Dataset entries
(* ===== verification/InterpControl.v ===== *)
(** * Control transfer in the interpreter

    The operand stack of a state as a list, and what the instructions that move
    the pc do to it: branches with their drop and keep counts, the branch
    table, calls, returns and indirect calls with every trap. *)

From S2P Require Import Prelude Opcode Float Numeric Interp InterpFacts InterpOps.
#[local] Open Scope interp_scope.

(** ** The operand stack *)

(** Deepest slot first. *)
Definition stack_of (st : State) : list Z := take (Z.to_nat (st_top st)) (st_vs st).

Definition stack_wf (st : State) : Prop :=
  0 <= st_top st <= Z.of_nat (length (st_vs st)).

(** Everything but the operand stack and the pc. *)
Definition same_rest (st st' : State) : Prop :=
  st_env st' = st_env st /\ call_stack (st_thread st') = call_stack (st_thread st) /\
  call_stack_top (st_thread st') = call_stack_top (st_thread st) /\
  length (st_vs st') = length (st_vs st).

Lemma stack_of_length st : stack_wf st -> Z.of_nat (length (stack_of st)) = st_top st.
Proof. unfold stack_wf, stack_of. intros. rewrite length_take. lia. Qed.

(** The slot [d] below the top of the stack is the [d]-th last element. *)
Lemma stack_of_zget st base x above : stack_wf st -> stack_of st = base ++ x :: above ->
  zget (st_vs st) (Z.of_nat (length base)) = Some x /\
  st_top st = Z.of_nat (length base) + 1 + Z.of_nat (length above).
Proof.
  intros Hw Hs. pose proof (stack_of_length st Hw) as Hl.
  rewrite Hs, length_app in Hl. cbn [length] in Hl. split; [|lia].
  apply zget_Some. split; [lia|]. rewrite Nat2Z.id.
  assert (stack_of st !! length base = Some x) as E
    by (rewrite Hs; by apply list_lookup_middle).
  unfold stack_of in E. by apply lookup_take_Some in E as [? _].
Qed.

Lemma stack_of_move st top pc base above : stack_wf st -> stack_of st = base ++ above ->
  top = Z.of_nat (length base) -> stack_of (move st top pc) = base /\ stack_wf (move st top pc).
Proof.
  intros Hw Hs ->. pose proof (stack_of_length st Hw) as Hl. rewrite Hs, length_app in Hl.
  assert (take (length base) (stack_of st) = base) as E by (rewrite Hs; apply take_app_length).
  unfold stack_of, stack_wf, move, st_top, st_vs in *. cbn. split; [|lia].
  rewrite take_take in E. by replace (Z.to_nat (Z.of_nat (length base)))
    with (length base `min` Z.to_nat (value_stack_top (st_thread st)))%nat by lia.
Qed.
Lemma align_exact s b t a : 0 < t < w -> 0 < b < w - 1 -> 0 <= s < 2 ^ b -> 0 <= a < 2 ^ t ->
  s * 2 ^ t = a * 2 ^ b -> align_significand F s b t = Some a.
Proof.
  intros Ht Hb Hs Ha E. unfold align_significand. destruct (Z.ltb_spec t b); [|destruct (Z.ltb_spec b t)].
  - assert (s = a * 2 ^ (b - t)) as ->.
    { apply (Z.mul_reg_r _ _ (2 ^ t)); [lia|]. rewrite E, <- Z.mul_assoc, <- Z.pow_add_r by lia.
      do 2 f_equal. lia. }
    apply shift_exact; [lia..|].
    pose proof (Z.pow_le_mono_r 2 (b - t - 1) b ltac:(lia) ltac:(lia)).
    assert (2 * 2 ^ b <= 2 ^ w) by (rewrite <- Z.pow_succ_r by lia; apply Z.pow_le_mono_r; lia). lia.
  - assert (a = s * 2 ^ (t - b)) as ->.
    { apply (Z.mul_reg_r _ _ (2 ^ b)); [lia|]. rewrite <- E, <- Z.mul_assoc, <- Z.pow_add_r by lia.
      do 2 f_equal. lia. }
    f_equal. rewrite Z.shiftl_mul_pow2 by lia. apply wrap_id. unfold in_u.
    pose proof (Z.pow_lt_mono_r 2 t w ltac:(lia) ltac:(lia) ltac:(lia)). lia.
  - assert (b = t) by lia. subst. f_equal. apply (Z.mul_reg_r _ _ (2 ^ t)); lia.
Qed.

Lemma finish_normal neg s b e sig : 0 < b < w - 1 -> 0 <= s < 2 ^ b ->
  1 <= e <= 2 * bias -> in_u m sig ->
  s * 2 ^ (m + 1) = (2 ^ m + sig) * 2 ^ b ->
  finish_float F neg s (e - bias) b = Some (b2z neg * 2 ^ (w - 1) + e * 2 ^ m + sig).
Proof.
  intros Hb Hs He Hsig E. pose proof fo_mw. unfold finish_float.
  rewrite fo_max, fo_min, fo_plus1. rewrite !(proj2 (Z.leb_gt _ _)) by lia.
  rewrite (align_exact s b (m + 1) (2 ^ m + sig)); [|lia|lia|lia| |done].
  2:{ rewrite Z.pow_add_r by lia. unfold in_u in Hsig. lia. }
  cbn [mbind option_bind]. rewrite fo_plus1_mask, fo_mask, Z.ones_equiv.
  unfold in_u in Hsig. rewrite (proj2 (Z.ltb_ge (Z.pred _) _)) by (rewrite Z.pow_add_r by lia; lia).
  rewrite andb_false_r, Z.land_ones by lia.
  replace (2 ^ m + sig) with (sig + 1 * 2 ^ m) by lia.
  rewrite Z_mod_plus_full, Z.mod_small by lia. apply make_bits_fields; [lia|done].
Qed.

Lemma finish_subnormal neg s b lz sig : 0 < b < w - 1 -> 0 <= s < 2 ^ b ->
  0 <= lz < m -> 0 < sig -> sig * 2 ^ lz < 2 ^ m -> s * 2 ^ m = sig * 2 ^ lz * 2 ^ b ->
  finish_float F neg s (- bias - lz) b = Some (b2z neg * 2 ^ (w - 1) + sig).
Proof.
  intros Hb Hs Hlz Hsig Hlt E. pose proof fo_mw. pose proof fo_bias_pos. unfold finish_float.
  rewrite fo_max, fo_min. rewrite (proj2 (Z.leb_gt _ _)) by lia. rewrite (proj2 (Z.leb_le _ _)) by lia.
  assert (0 < 2 ^ lz) by lia.
  rewrite (align_exact s b m (sig * 2 ^ lz)); [|lia..|done]. cbn [mbind option_bind].
  replace (- bias - (- bias - lz)) with lz by lia. rewrite (proj2 (Z.ltb_lt _ _)) by lia.
  assert (sig < 2 ^ m) by nia.
  assert ((if negb (lz =? 0) then (fun x => Z.land x (SIG_MASK F)) <$>
             shift_and_round_to_nearest F (sig * 2 ^ lz) lz else Some (sig * 2 ^ lz)) = Some sig) as ->.
  { destruct (Z.eqb_spec lz 0) as [->|]; cbn [negb]; [by rewrite Z.mul_1_r|].
    rewrite shift_exact; [|lia..|].
    - cbn [fmap option_fmap option_map]. rewrite fo_mask, Z.land_ones, Z.mod_small by lia. done.
    - pose proof (Z.pow_lt_mono_r 2 (lz - 1) m ltac:(lia) ltac:(lia) ltac:(lia)).
      assert (2 * 2 ^ m <= 2 ^ w) by (rewrite <- Z.pow_succ_r by lia; apply Z.pow_le_mono_r; lia). lia. }
  cbn [mbind option_bind]. rewrite (proj2 (Z.eqb_neq sig 0)) by lia. cbn [negb].
  replace (- bias) with (0 - bias) by lia. rewrite make_bits_fields; [|lia|unfold in_u; lia].
  f_equal. lia.
Qed.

§ Your goal
The lines you return should be those above that contain the word "Hsig", every one of them.

§ Exercise answer
  intros Hb Hs He Hsig E. pose proof fo_mw. unfold finish_float.
  2:{ rewrite Z.pow_add_r by lia. unfold in_u in Hsig. lia. }
  unfold in_u in Hsig. rewrite (proj2 (Z.ltb_ge (Z.pred _) _)) by (rewrite Z.pow_add_r by lia; lia).
  intros Hb Hs Hlz Hsig Hlt E. pose proof fo_mw. pose proof fo_bias_pos. unfold finish_float.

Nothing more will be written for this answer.